If you are using Keil ARM-MDK, the linker options --info=stack and --callgraph add information to the map file that aids stack requirement analysis. These and other techniques are described here.
If you are using an RTOS or multi-tasking kernel, each task will have its own stack. The OS may provide stack analysis tools, Keil's RTX kernel viewer shows current stack usage but not peak stack usage (so is mostly useless, and it only works correctly for tasks with default stack lengths).
If you have to implement stack checking tools yourself, the normal method is to fill the stack with a known value, and starting from the high address, inspect the value until you find the first value that is not the fill byte, this will give the likley high tide mark of the stack. You can implement code to do this, or you can manually fill the memory from the debugger, and then monitor stack usage in a debugger memory window.
Heap requirement will depend on the run-time behaviour of your code; you'll have to analyse that yourself however in ARM/Keil Realview, the MemManage Exception handler will be called when C++'s new throws an exception; I am not sure if malloc() does that or simply returns NULL. You can place a breakpoint in the exception handler or modify the handler to emit an error message to detect heap exhaustion during testing. There is also a a __heapstats() function that can be used to output heap information. It has a somewhat cumbersome interface, I wrapped it thus:
void heapinfo()
{
typedef int (*__heapprt)(void *, char const *, ...);
__heapstats( (__heapprt)std::fprintf, stdout ) ;
}
The compiled code size will not help as the code does not run in the stack nor the heap. Cortex-M3 devices are typically implemented on microcontrollers with built in Flash and a relatively small amount of RAM. In this configuration, the code will typically run from Flash.
The heap is used for dynamic memory allocation.
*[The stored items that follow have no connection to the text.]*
(** The worker's configuration as an object literal; [num] is how its numbers are written. *)
Definition s011_config (num : string -> JsValue) (u : s011_Update) : JsValue :=
  JObj [("acceptDebt", JBool (s011_ACCEPT_DEBT u)); ("workFactor", num (s011_WORK_FACTOR u));
        ("killFactor", num (s011_KILL_FACTOR u)); ("maxPriceDiff", num (s011_MAX_PRICE_DIFF u))].

Definition s011_func (WORKER_CONFIG_ADDR : string) (UPDATES : list s011_Update)
    (TIMELOCK EXACT_ETA : string) : script unit :=
  for_each (fun u =>
    let types := [ADDRESSES; TArray CONFIG] in
    let args num := [js_strings [s011_WORKER_ADDRESS u]; JArr [s011_config num u]] in
    queue TIMELOCK WORKER_CONFIG_ADDR "setConfigs(address[],(bool,uint64,uint64,uint64)[])"
      types (args JStr) EXACT_ETA ;;
    print_execute WORKER_CONFIG_ADDR "setConfigs(address[],(bool,uint64,uint64,uint64)[])"
      types (args js_number) EXACT_ETA)
    UPDATES.

Definition s011 : script unit :=
  s011_func "0xADaBC5FC5da42c85A84e66096460C769a151A8F8"
    [{| s011_WORKER_ADDRESS := "0xC5954CA8988988362f60498d5aDEc67BA466492B"; s011_ACCEPT_DEBT := true;
        s011_WORK_FACTOR := "8600"; s011_KILL_FACTOR := "9200";
        s011_MAX_PRICE_DIFF := "11000" |}]
    "0x2D5408f2287BF9F9B05404794459a846651D0a59" "1622300700".

(** ** s012: disable strategies on workers *)

(** [OK_FLAG] is declared and never read; the flag sent is [false]. *)
Definition s012_OK_FLAG : bool := false.

Definition s012_func (STRATEGY : list string) (ADD_STRAT LIQ_STRAT : string)
    (WORKERS : list string) (TIMELOCK EXACT_ETA : string) : script unit :=
  for_each (fun worker =>
    (if truthy (JStr ADD_STRAT) && truthy (JStr LIQ_STRAT) then
       let types := [TAddress; TAddress] in
       let args := [JStr ADD_STRAT; JStr LIQ_STRAT] in
       queue TIMELOCK worker "setCriticalStrategies(address,address)" types args EXACT_ETA ;;
       print_execute worker "setCriticalStrategies(address,address)" types args EXACT_ETA
     else mret tt) ;;
    let types := [ADDRESSES; TBool] in
    let args := [js_strings STRATEGY; JBool false] in
    queue TIMELOCK worker "setStrategyOk(address[],bool)" types args EXACT_ETA ;;
    print_execute worker "setStrategyOk(address[],bool)" types args EXACT_ETA)
    WORKERS.

Definition s012 : script unit :=
  s012_func
    ["0xd80783De91fbEd9F7995A97D4C02917295F86F68";
     "0xE38EBFE8F314dcaD61d5aDCB29c1A26F41BEd0Be";
     "0xE574dc08aa579720Dfacd70D3DAE883d29874599";
     "0x95Ff1336985723aa46078995454d7A7Fd9F5401e"]
    EmptyString EmptyString ["0xeF1C5D2c20b22Ae50437a2F3bd258Ab1117D1BaD"]
    "0x2D5408f2287BF9F9B05404794459a846651D0a59" "1620561000".

(** ** s014: upgrade workers *)

Definition s014_func (PROXY_ADMIN NEW_IMPL : string) (TO_BE_UPGRADE_WORKERS : list string)
    (TIMELOCK EXACT_ETA : string) : script unit :=
  newImpl ← (if bool_decide (NEW_IMPL = EmptyString) then prepareUpgrade else mret NEW_IMPL);
  for_each (fun worker =>
    let types := [TAddress; TAddress] in
    let args := [JStr worker; JStr newImpl] in
    queue TIMELOCK PROXY_ADMIN "upgrade(address,address)" types args EXACT_ETA ;;
    print_execute PROXY_ADMIN "upgrade(address,address)" types args EXACT_ETA)
    TO_BE_UPGRADE_WORKERS.

Definition s014 : script unit :=
  s014_func "0x5379F32C8D5F663EACb61eeF63F722950294f452" "0xcac73A0f24968e201c2cc326edbC92A87666b430"
    ["0x7Af938f0EFDD98Dc513109F6A7E85106D26E16c4";
     "0x0aD12Bc160B523E7aBfBe3ABaDceE8F1b6116089";
     "0x831332f94C4A0092040b28ECe9377AfEfF34B25a";
     "0x05bDF33f03017eaFdEEccD68406E1281a1deF62d";
     "0xA1644132Ca692ba0657637A31CE0F6B99f052C5E";
     "0xDcd9f075B1Ff638e757226626a3b3606D7795f80";
     "0xBB77F1625c4C3374ea0BAF42FAC74F7b7Ae9E4c6";
     "0x2E7f32e38EA5a5fcb4494d9B626d2d393B176B1E";
     "0x4193D35D0cB598d92703ED69701f5d568aCa015c";
     "0xa726E9E5c007253fe7589879136FDf24dA6DA393";
     "0x9B13982d094b4fCca4aFF741A96834ff66E4d8bd";
     "0x730bce145a55A07C2D7363db7110466c5c26E472";
     "0xC5954CA8988988362f60498d5aDEc67BA466492B";
     "0x51782E39A0aF33f542443419c223434Bb4A5a695";
     "0x693430Fe5F1b0a61b232132d0567295c288eA482";
     "0xB82B93FcF1818513889c0E1F3628484Ce5017A14";
     "0xe632ac75f2d0A97F7b1ef3a8a16d653C4c82b1fb";
     "0xeBdECF3a21D95453A89440A4E32B9559E47073E7";
     "0x2C4a246e532542DFaE3d575003C7f5c6583BFD8c";
     "0xd6260DB3A84C7BfdAFcD82325397B8E70B39627f";
     "0xaA5c95181c02DfB8173813149e52c8C9E4E14124";
     "0xeF1C5D2c20b22Ae50437a2F3bd258Ab1117D1BaD"]
    "0x2D5408f2287BF9F9B05404794459a846651D0a59" "1620575100".

(** ** s015: migrate workers to new liquidity pools *)

Record IMigrateLPParams := {
  WORKER_NAME : string;
  WORKER_ADDR : string;
  ROUTER_V2 : string;
  NEW_POOL_ID : string;
  TWOSIDE_OPTIMAL_MIGRATION_STRAT_ADDR : string;
  ADD_STRAT : string;
  LIQ_STRAT : string;
  OK_STRATS : list string;
  DISABLE_STRATS : list string
}.

Definition s015_SIGNATURE : string :=
  "migrateLP(address,uint256,address,address,address,address[],address[])".

Definition s015_func (MIGRATIONS : list IMigrateLPParams) (TIMELOCK EXACT_ETA : string) :
    script unit :=
  for_each (fun migration =>
    let types := [TAddress; TUint 256; TAddress; TAddress; TAddress; ADDRESSES; ADDRESSES] in
    let args := [JStr (ROUTER_V2 migration); JStr (NEW_POOL_ID migration);
      JStr (TWOSIDE_OPTIMAL_MIGRATION_STRAT_ADDR migration); JStr (ADD_STRAT migration);
      JStr (LIQ_STRAT migration); js_strings (OK_STRATS migration);
      js_strings (DISABLE_STRATS migration)] in
    queue TIMELOCK (WORKER_ADDR migration) s015_SIGNATURE types args EXACT_ETA ;;
    print_execute (WORKER_ADDR migration) s015_SIGNATURE types args EXACT_ETA)
    MIGRATIONS.

Definition s015 : script unit :=
  s015_func
   [{| WORKER_NAME := "COMP-ETH Worker";
      WORKER_ADDR := "0xd6260DB3A84C7BfdAFcD82325397B8E70B39627f";
      ROUTER_V2 := "0x10ED43C718714eb63d5aA57B78B54704E256024E";
      NEW_POOL_ID := "300";
      TWOSIDE_OPTIMAL_MIGRATION_STRAT_ADDR := "0xb222b4Ebebcb9F264e8FF5C7661a52850e54E1eE";
      ADD_STRAT := "0xE38EBFE8F314dcaD61d5aDCB29c1A26F41BEd0Be";
      LIQ_STRAT := "0xE574dc08aa579720Dfacd70D3DAE883d29874599";
      OK_STRATS := ["0x95Ff1336985723aa46078995454d7A7Fd9F5401e";
           "0x74EEC507b01AAcc192B295B7b7EB6F5DaEE68b1B"];
      DISABLE_STRATS := ["0x1DBa79e73a7Ea9749fc28B921bc9431D09BEf2B5";
           "0xc7c025aA69F4b525E3F9f5186b524492ee1C86bB";
           "0xEb6e0B9839b297322a6FaEc0cEBC6d3e207b7480";
           "0x5e2911d70d7a659Da0dA26989F445aeCAC58f2E6"] |};
    {| WORKER_NAME := "SUSHI-ETH Worker";
      WORKER_ADDR := "0xaA5c95181c02DfB8173813149e52c8C9E4E14124";
      ROUTER_V2 := "0x10ED43C718714eb63d5aA57B78B54704E256024E";
      NEW_POOL_ID := "306";
      TWOSIDE_OPTIMAL_MIGRATION_STRAT_ADDR := "0xb222b4Ebebcb9F264e8FF5C7661a52850e54E1eE";
      ADD_STRAT := "0xE38EBFE8F314dcaD61d5aDCB29c1A26F41BEd0Be";
      LIQ_STRAT := "0xE574dc08aa579720Dfacd70D3DAE883d29874599";
      OK_STRATS := ["0x95Ff1336985723aa46078995454d7A7Fd9F5401e";
           "0x74EEC507b01AAcc192B295B7b7EB6F5DaEE68b1B"];
      DISABLE_STRATS := ["0x1DBa79e73a7Ea9749fc28B921bc9431D09BEf2B5";
           "0xc7c025aA69F4b525E3F9f5186b524492ee1C86bB";
           "0xEb6e0B9839b297322a6FaEc0cEBC6d3e207b7480";
           "0x5e2911d70d7a659Da0dA26989F445aeCAC58f2E6"] |}] "0x2D5408f2287BF9F9B05404794459a846651D0a59" "1619265600".

(** ** s016: reset token approvals of workers *)

Record IResetApprovalParams := {
  s016_WORKER_NAME : string;
  s016_WORKER_ADDR : string;
  s016_RESET_APPROVED : list (string * string)      (* TOKEN, SPENDER *)
}.

Definition s016_func (RESET_APPROVED : list IResetApprovalParams) (TIMELOCK EXACT_ETA : string) :
    script unit :=
  for_each (fun r =>
    for_each (fun ts : string * string =>
      let types := [TAddress; TAddress] in
      let args := [JStr ts.1; JStr ts.2] in
      queue TIMELOCK (s016_WORKER_ADDR r) "resetApproval(address,address)" types args EXACT_ETA ;;
      print_execute (s016_WORKER_ADDR r) "resetApproval(address,address)" types args EXACT_ETA)
      (s016_RESET_APPROVED r))
    RESET_APPROVED.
Counting the number of unique objects will give you a rough estimate but you also have to account for any other elements that use dynamic memory allocation (using the new keyword in C++). Generally, dynamic memory allocation is avoided in embedded systems for the precise reason that heap size is hard to manage.
The stack will be used for variable passing, local variables, and context saving during exception handling routines. It is generally hard to get a good idea of stack usage unless you're code allocates a large block of local memory or a large objects. One technique that may help is to allocate all of the available RAM you have for the stack. Fill the stack with a known pattern (0x00 or 0xff are not the best choices since these values occur frequently), run the system for a while then examine the stack to see how much was used. Admittedly, this not a very precise nor scientific approach but still helpful in many cases.
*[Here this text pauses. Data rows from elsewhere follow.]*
(* ===== verification/VaultScripts.v ===== *)
(** * The vault deployment scripts

    src/deploy/scripts/010-1 to 010-8 deploy a vault configuration each and append
    it to the list of vaults; 011-1 to 011-8 deploy a vault and its debt token,
    register both with FairLaunch and the native relayer, and record them.  The eight
    files of either kind differ in their constants only. *)

From S2P Require Import Prelude Buffers MerkleTree BalanceTree Evm.
From S2P Require Import Timelock HuskyToken FairLaunch Lending Workers Chain Script.

Section Scripts.
Context `{AbiCoder} `{!OpenZeppelin} `{!Network} `{!EthersNumbers}.

(** ** 010: a vault configuration *)

Definition config_types : list AbiType :=
  [TUint 256; TUint 256; TUint 256; TUint 256; TAddress; TAddress; TAddress; TAddress].

Definition init_config (m : Msg) (ch : Chain) (vs : list AbiValue) : result (Chain * Code) :=
  match vs with
  | [VUint minDebt; VUint reserve; VUint close; VUint kill;
     VAddress model; VAddress wnative; VAddress relayer; VAddress fl] =>
      c ← BasicVaultConfig_initialize m minDebt reserve close kill model wnative relayer fl;
      Ok (ch, CBasicVaultConfig c)
  | _ => Err EmptyString
  end.

Definition config_func (SYMBOL MODEL : string) : script unit :=
  config ← get_config;
  let FAIR_LAUNCH_ADDR := FairLaunch_address config in
  let WNATV_ADDR := NativeAddress config in
  let WNATV_RLY_ADDR := SharedConfig config !! "WNativeRelayer" in
  MIN_DEBT_SIZE ← lift (of_option (parseEther "100") "invalid decimal value");
  let RESERVE_POOL_BPS := "1600" in
  let CLOSE_PRIZE_BPS := "4" in
  let KILL_PRIZE_BPS := "500" in
  let INTEREST_MODEL := SharedConfig config !! MODEL in
  basicVaultConfig ← deployProxy (with_args config_types
    [JNum MIN_DEBT_SIZE; JStr RESERVE_POOL_BPS; JStr CLOSE_PRIZE_BPS; JStr KILL_PRIZE_BPS;
     js_opt INTEREST_MODEL; JStr WNATV_ADDR; js_opt WNATV_RLY_ADDR; JStr FAIR_LAUNCH_ADDR]
    init_config);
  let vaultConfig :=
    {| ve_name := EmptyString; ve_symbol := SYMBOL; ve_address := EmptyString;
       ve_baseToken := None; ve_debtToken := EmptyString; ve_config := basicVaultConfig;
       ve_tripleSlopeModel := INTEREST_MODEL;
       ve_StrategyAddTwoSidesOptimal := EmptyString; ve_workers := [] |} in
  set_config (with_Vaults config (Vaults config ++ [vaultConfig])) ;;
  save_config.

Definition config_huski := config_func "ibHUSKI" "HighInterestTripleSlopeModel".
Definition config_busd := config_func "ibBUSD" "HighInterestTripleSlopeModel".
Definition config_bnb := config_func "ibBNB" "HighInterestTripleSlopeModel".
Definition config_usdt := config_func "ibUSDT" "LowInterestTripleSlopeModel".
Definition config_cake := config_func "ibCAKE" "HighInterestTripleSlopeModel".
Definition config_eth := config_func "ibETH" "LowInterestTripleSlopeModel".
Definition config_btcb := config_func "ibBTCB" "LowInterestTripleSlopeModel".
Definition config_usdc := config_func "ibUSDC" "LowInterestTripleSlopeModel".

(** ** 011: a vault *)

Definition init_debtToken (m : Msg) (ch : Chain) (vs : list AbiValue) : result (Chain * Code) :=
  match vs with
  | [VString name; VString symbol; VAddress timelock] =>
      Ok (ch, CDebtToken (DebtToken_initialize m name symbol timelock))
  | _ => Err EmptyString
  end.

Definition init_vault (m : Msg) (ch : Chain) (vs : list AbiValue) : result (Chain * Code) :=
  match vs with
  | [VAddress config; VAddress token; VString name; VString symbol; VUint decimals;
     VAddress debtToken] =>
      '(ch, v) ← Vault_initialize m ch config token name symbol decimals debtToken;
      Ok (ch, CVault v)
  | _ => Err EmptyString
  end.

(** [config.FairLaunch.pools.push({id, stakingToken, address})] *)
Definition push_pool (id : Z) (stakingToken address : string) : script unit :=
  config ← get_config;
  set_config (with_FairLaunch config (FairLaunch_address config)
    (FairLaunch_pools config ++
       [{| pe_id := id; pe_stakingToken := stakingToken; pe_address := address |}])).

Definition recorded (NAME SYMBOL vault debtToken : string) (BASE_TOKEN_ADDR : option string)
    (v : VaultEntry) : VaultEntry :=
  {| ve_name := NAME; ve_symbol := SYMBOL; ve_address := vault;
     ve_baseToken := BASE_TOKEN_ADDR; ve_debtToken := debtToken; ve_config := ve_config v;
     ve_tripleSlopeModel := ve_tripleSlopeModel v;
     ve_StrategyAddTwoSidesOptimal := ve_StrategyAddTwoSidesOptimal v;
     ve_workers := ve_workers v |}.

(** The final loop: every vault of that symbol is updated in place, and the file is
    written after each. *)
Definition record_vault (NAME SYMBOL vault debtToken : string) (BASE_TOKEN_ADDR : option string) :
    script unit :=
  config ← get_config;
  for_each (fun i =>
    config ← get_config;
    match Vaults config !! i with
    | Some v =>
        if bool_decide (ve_symbol v = SYMBOL) then
          set_config (with_Vaults config
            (<[ i := recorded NAME SYMBOL vault debtToken BASE_TOKEN_ADDR v ]> (Vaults config))) ;;
          save_config
        else mret tt
    | None => mret tt
    end) (seq 0 (length (Vaults config))).

Definition vault_func (vaultIndex : nat) (NAME : string)
    (ALLOC_POINT_FOR_DEPOSIT ALLOC_POINT_FOR_OPEN_POSITION : Z) (BASE_TOKEN : string) :
    script unit :=
  config ← get_config;
  let BASE_TOKEN_ADDR := Tokens_of config !! BASE_TOKEN in
  let FAIR_LAUNCH_ADDR := FairLaunch_address config in
  entry ← lift (of_option (Vaults config !! vaultIndex) "Cannot read properties of undefined");
  let CONFIG_ADDR := ve_config entry in
  let SYMBOL := ve_symbol entry in
  let WNATIVE_RELAYER_ADDR := SharedConfig config !! "WNativeRelayer" in
  let TIMELOCK := js_Timelock config in
  let debtSYMBOL := "debt" +:+ SYMBOL in
  debtToken ← deployProxy (with_args [TString; TString; TAddress]
    [JStr (debtSYMBOL +:+ "_V2"); JStr (debtSYMBOL +:+ "_V2"); JStr TIMELOCK] init_debtToken);
  vault ← deployProxy (with_args [TAddress; TAddress; TString; TString; TUint 8; TAddress]
    [JStr CONFIG_ADDR; js_opt BASE_TOKEN_ADDR; JStr NAME; JStr SYMBOL; JNum 18; JStr debtToken]
    init_vault);
  send (JStr debtToken) "setOkHolders(address[],bool)" [TArray TAddress; TBool]
    [JArr [JStr vault; JStr FAIR_LAUNCH_ADDR]; JBool true] ;;
  send (JStr debtToken) "transferOwnership(address)" [TAddress] [JStr vault] ;;
  send (JStr FAIR_LAUNCH_ADDR) "addPool(string,uint256,address,bool)"
    [TString; TUint 256; TAddress; TBool]
    [JStr debtSYMBOL; JNum ALLOC_POINT_FOR_OPEN_POSITION; JStr debtToken; JBool true] ;;
  length1 ← view as_FairLaunch (JStr FAIR_LAUNCH_ADDR) poolLength;
  let fairLaunchDebtPid := (length1 - 1)%Z in
  send_gasLimit (JStr vault) "setFairLaunchPoolId(uint256)" [TUint 256] [JNum fairLaunchDebtPid] ;;
  push_pool fairLaunchDebtPid debtSYMBOL debtToken ;;
  send (JStr FAIR_LAUNCH_ADDR) "addPool(string,uint256,address,bool)"
    [TString; TUint 256; TAddress; TBool]
    [JStr SYMBOL; JNum ALLOC_POINT_FOR_DEPOSIT; JStr vault; JBool true] ;;
  length2 ← view as_FairLaunch (JStr FAIR_LAUNCH_ADDR) poolLength;
  let fairLaunchPid := (length2 - 1)%Z in
  push_pool fairLaunchPid SYMBOL vault ;;
  send (js_opt WNATIVE_RELAYER_ADDR) "setCallerOk(address[],bool)" [TArray TAddress; TBool]
    [JArr [JStr vault]; JBool true] ;;
  record_vault NAME SYMBOL vault debtToken BASE_TOKEN_ADDR.

Definition vault_huski := vault_func 1 "Interest Bearing HUSKI" 0 0 "HUSKY".
Definition vault_busd := vault_func 2 "Interest Bearing BUSD" 200 300 "BUSD".
Definition vault_bnb := vault_func 3 "Interest Bearing WBNB" 200 300 "WBNB".
Definition vault_usdt := vault_func 4 "Interest Bearing USDT" 100 100 "USDT".
Definition vault_cake := vault_func 5 "Interest Bearing CAKE" 0 0 "CAKE".
Definition vault_eth := vault_func 6 "Interest Bearing ETH" 100 100 "ETH".
Definition vault_btcb := vault_func 7 "Interest Bearing BTCB" 100 50 "BTCB".
Definition vault_usdc := vault_func 8 "Interest Bearing USDC" 100 100 "USDC".
End Scripts.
The latest version of the IAR Compiler has a feature that will determine what stack size you need, based on a static analysis of your code (assuming you don't have any recursion).
The general approach, if you don't have an exact number, is to make as big as you can, and then when you start running out of memory, start trimming the stack down until your program crashes due to a stack over flow. I wish that was a joke, but that is the way it is usually done.
Reducing until it crashes is a quick ad-hoc way. You can also fill the stack with a known value, say, 0xCCCC, and then monitor maximum stack usage by scanning for the 0xCCCC.
It's imperfect, but much better than looking for a crash.
The rationale being, reducing stack size does not guarantee that stack overflow will munch something "visible".